→ EXERCISE REQUIREMENTS
Repeat the entries exactly, keeping every line as it is.

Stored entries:
━━━━━━━━

(** * Boiler Assistant v2.0: burn engine, fan shaping, sensor cache and
      parameter store, embedded from the C++ sources.

    Layout of the development:
    - [Machine]: the C scalar types the firmware uses (32-bit [unsigned long]
      with wrap-around, [int16_t], IEEE-754 binary64 [double]);
    - [BurnEngine]: [burnengine_compute] and its timers (BurnEngine.cpp);
    - [FanControl]: [fan_compute] and its memory (FanControl.cpp);
    - [Sensors]: [readMAX31855_F], [exhaust_readF_cached] and
      [smoothExhaustF] (Sensors.cpp);
    - [EEPROMStorage] and [UI]: [validateSettings], the [eeprom_save*]
      functions and the '#' branches of [ui_handleKey];
    - [Keypad]: [scanKeypad] and [getKey] (Keypad.cpp);
    - [UIKeys]: the whole of [ui_handleKey], with its screens and edit texts;
    - [Sketch]: [setup()] and [loop()] of the sketch;
    - the theorems: one per specification claim, then further properties of
      the code (X1 to X27). *)

From Stdlib Require Import ZArith Bool List Lia Ascii.
From Stdlib Require Import Floats.SpecFloat.
Import ListNotations.

Local Open Scope Z_scope.

(* ================================================================== *)
(** * Machine-level scalar types                                        *)
(* ================================================================== *)

Module Machine.

(** ** [unsigned long]: 32 bits, arithmetic modulo [2^32]. *)

Definition ULONG_MODULUS : Z := 4294967296.

(** Conversion of an integer value to [unsigned long]. *)
Definition to_ulong (z : Z) : Z := z mod ULONG_MODULUS.

Definition ulong_sub (a b : Z) : Z := (a - b) mod ULONG_MODULUS.
Definition ulong_mul (a b : Z) : Z := (a * b) mod ULONG_MODULUS.

(** ** [int16_t] and [uint8_t]. *)

Definition to_int16 (z : Z) : Z := (z + 32768) mod 65536 - 32768.
Definition to_uint8 (z : Z) : Z := z mod 256.

Definition int16_range (z : Z) : Prop := -32768 <= z <= 32767.

(** ** [int]: 32 bits on the target.  [int] values are kept as unbounded
    integers: the quantities computed in [int] here (percentages, their small
    multiples, differences of [int16_t] values) stay far inside 32 bits.  The
    bounds are used by the double-to-int conversion. *)

Definition INT_MIN : Z := -2147483648.
Definition INT_MAX : Z := 2147483647.

(** ** Arduino [min] and [constrain] macros on [int]:
    [min(a,b) = ((a)<(b)?(a):(b))],
    [constrain(amt,low,high) = ((amt)<(low)?(low):((amt)>(high)?(high):(amt)))]. *)

Definition min_ (a b : Z) : Z := if a <? b then a else b.

Definition constrain (amt low high : Z) : Z :=
  if amt <? low then low else if amt >? high then high else amt.

(** ** [double]: IEEE-754 binary64, round to nearest even. *)

Definition double : Type := spec_float.

Definition prec : Z := 53.
Definition emax : Z := 1024.

Definition NAN : double := S754_nan.

Definition isnan (x : double) : bool :=
  match x with S754_nan => true | _ => false end.

(** Integer to [double] conversion (exact below [2^53]). *)
Definition d_of_int (z : Z) : double := binary_normalize prec emax z 0 false.

Definition d_add : double -> double -> double := SFadd prec emax.
Definition d_sub : double -> double -> double := SFsub prec emax.
Definition d_mul : double -> double -> double := SFmul prec emax.
Definition d_div : double -> double -> double := SFdiv prec emax.
Definition fabs : double -> double := SFabs.

(** Comparisons; every one of them is [false] on a NaN operand. *)
Definition d_lt (a b : double) : bool := SFltb a b.
Definition d_le (a b : double) : bool := SFleb a b.
Definition d_gt (a b : double) : bool := SFltb b a.
Definition d_ge (a b : double) : bool := SFleb b a.

(** [double] to [int] conversion: truncation toward zero.  Outside the
    range of [int] (and on NaN) the C conversion is undefined; the model
    saturates, and maps NaN to 0, as the target's soft-float routine does. *)
Definition d_to_int (x : double) : Z :=
  match x with
  | S754_zero _ => 0
  | S754_nan => 0
  | S754_infinity s => if s then INT_MIN else INT_MAX
  | S754_finite s m e =>
      let mag := match e with
                 | Zneg p => Z.quot (Zpos m) (Z.pow 2 (Zpos p))
                 | _ => Zpos m * Z.pow 2 e
                 end in
      let v := if s then - mag else mag in
      Z.max INT_MIN (Z.min INT_MAX v)
  end.

(** The literal 0.25 ([2^-2], exactly representable). *)
Definition d_quarter : double := S754_finite false 4503599627370496 (-54).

━━━━━━━━

→ ANSWER
(** * Boiler Assistant v2.0: burn engine, fan shaping, sensor cache and
      parameter store, embedded from the C++ sources.

    Layout of the development:
    - [Machine]: the C scalar types the firmware uses (32-bit [unsigned long]
      with wrap-around, [int16_t], IEEE-754 binary64 [double]);
    - [BurnEngine]: [burnengine_compute] and its timers (BurnEngine.cpp);
    - [FanControl]: [fan_compute] and its memory (FanControl.cpp);
    - [Sensors]: [readMAX31855_F], [exhaust_readF_cached] and
      [smoothExhaustF] (Sensors.cpp);
    - [EEPROMStorage] and [UI]: [validateSettings], the [eeprom_save*]
      functions and the '#' branches of [ui_handleKey];
    - [Keypad]: [scanKeypad] and [getKey] (Keypad.cpp);
    - [UIKeys]: the whole of [ui_handleKey], with its screens and edit texts;
    - [Sketch]: [setup()] and [loop()] of the sketch;
    - the theorems: one per specification claim, then further properties of
      the code (X1 to X27). *)

From Stdlib Require Import ZArith Bool List Lia Ascii.
From Stdlib Require Import Floats.SpecFloat.
Import ListNotations.

Local Open Scope Z_scope.

(* ================================================================== *)
(** * Machine-level scalar types                                        *)
(* ================================================================== *)

Module Machine.

(** ** [unsigned long]: 32 bits, arithmetic modulo [2^32]. *)

Definition ULONG_MODULUS : Z := 4294967296.

(** Conversion of an integer value to [unsigned long]. *)
Definition to_ulong (z : Z) : Z := z mod ULONG_MODULUS.

Definition ulong_sub (a b : Z) : Z := (a - b) mod ULONG_MODULUS.
Definition ulong_mul (a b : Z) : Z := (a * b) mod ULONG_MODULUS.

(** ** [int16_t] and [uint8_t]. *)

Definition to_int16 (z : Z) : Z := (z + 32768) mod 65536 - 32768.
Definition to_uint8 (z : Z) : Z := z mod 256.

Definition int16_range (z : Z) : Prop := -32768 <= z <= 32767.

(** ** [int]: 32 bits on the target.  [int] values are kept as unbounded
    integers: the quantities computed in [int] here (percentages, their small
    multiples, differences of [int16_t] values) stay far inside 32 bits.  The
    bounds are used by the double-to-int conversion. *)

Definition INT_MIN : Z := -2147483648.
Definition INT_MAX : Z := 2147483647.

(** ** Arduino [min] and [constrain] macros on [int]:
    [min(a,b) = ((a)<(b)?(a):(b))],
    [constrain(amt,low,high) = ((amt)<(low)?(low):((amt)>(high)?(high):(amt)))]. *)

Definition min_ (a b : Z) : Z := if a <? b then a else b.

Definition constrain (amt low high : Z) : Z :=
  if amt <? low then low else if amt >? high then high else amt.

(** ** [double]: IEEE-754 binary64, round to nearest even. *)

Definition double : Type := spec_float.

Definition prec : Z := 53.
Definition emax : Z := 1024.

Definition NAN : double := S754_nan.

Definition isnan (x : double) : bool :=
  match x with S754_nan => true | _ => false end.

(** Integer to [double] conversion (exact below [2^53]). *)
Definition d_of_int (z : Z) : double := binary_normalize prec emax z 0 false.

Definition d_add : double -> double -> double := SFadd prec emax.
Definition d_sub : double -> double -> double := SFsub prec emax.
Definition d_mul : double -> double -> double := SFmul prec emax.
Definition d_div : double -> double -> double := SFdiv prec emax.
Definition fabs : double -> double := SFabs.

(** Comparisons; every one of them is [false] on a NaN operand. *)
Definition d_lt (a b : double) : bool := SFltb a b.
Definition d_le (a b : double) : bool := SFleb a b.
Definition d_gt (a b : double) : bool := SFltb b a.
Definition d_ge (a b : double) : bool := SFleb b a.

(** [double] to [int] conversion: truncation toward zero.  Outside the
    range of [int] (and on NaN) the C conversion is undefined; the model
    saturates, and maps NaN to 0, as the target's soft-float routine does. *)
Definition d_to_int (x : double) : Z :=
  match x with
  | S754_zero _ => 0
  | S754_nan => 0
  | S754_infinity s => if s then INT_MIN else INT_MAX
  | S754_finite s m e =>
      let mag := match e with
                 | Zneg p => Z.quot (Zpos m) (Z.pow 2 (Zpos p))
                 | _ => Zpos m * Z.pow 2 e
                 end in
      let v := if s then - mag else mag in
      Z.max INT_MIN (Z.min INT_MAX v)
  end.

(** The literal 0.25 ([2^-2], exactly representable). *)
Definition d_quarter : double := S754_finite false 4503599627370496 (-54).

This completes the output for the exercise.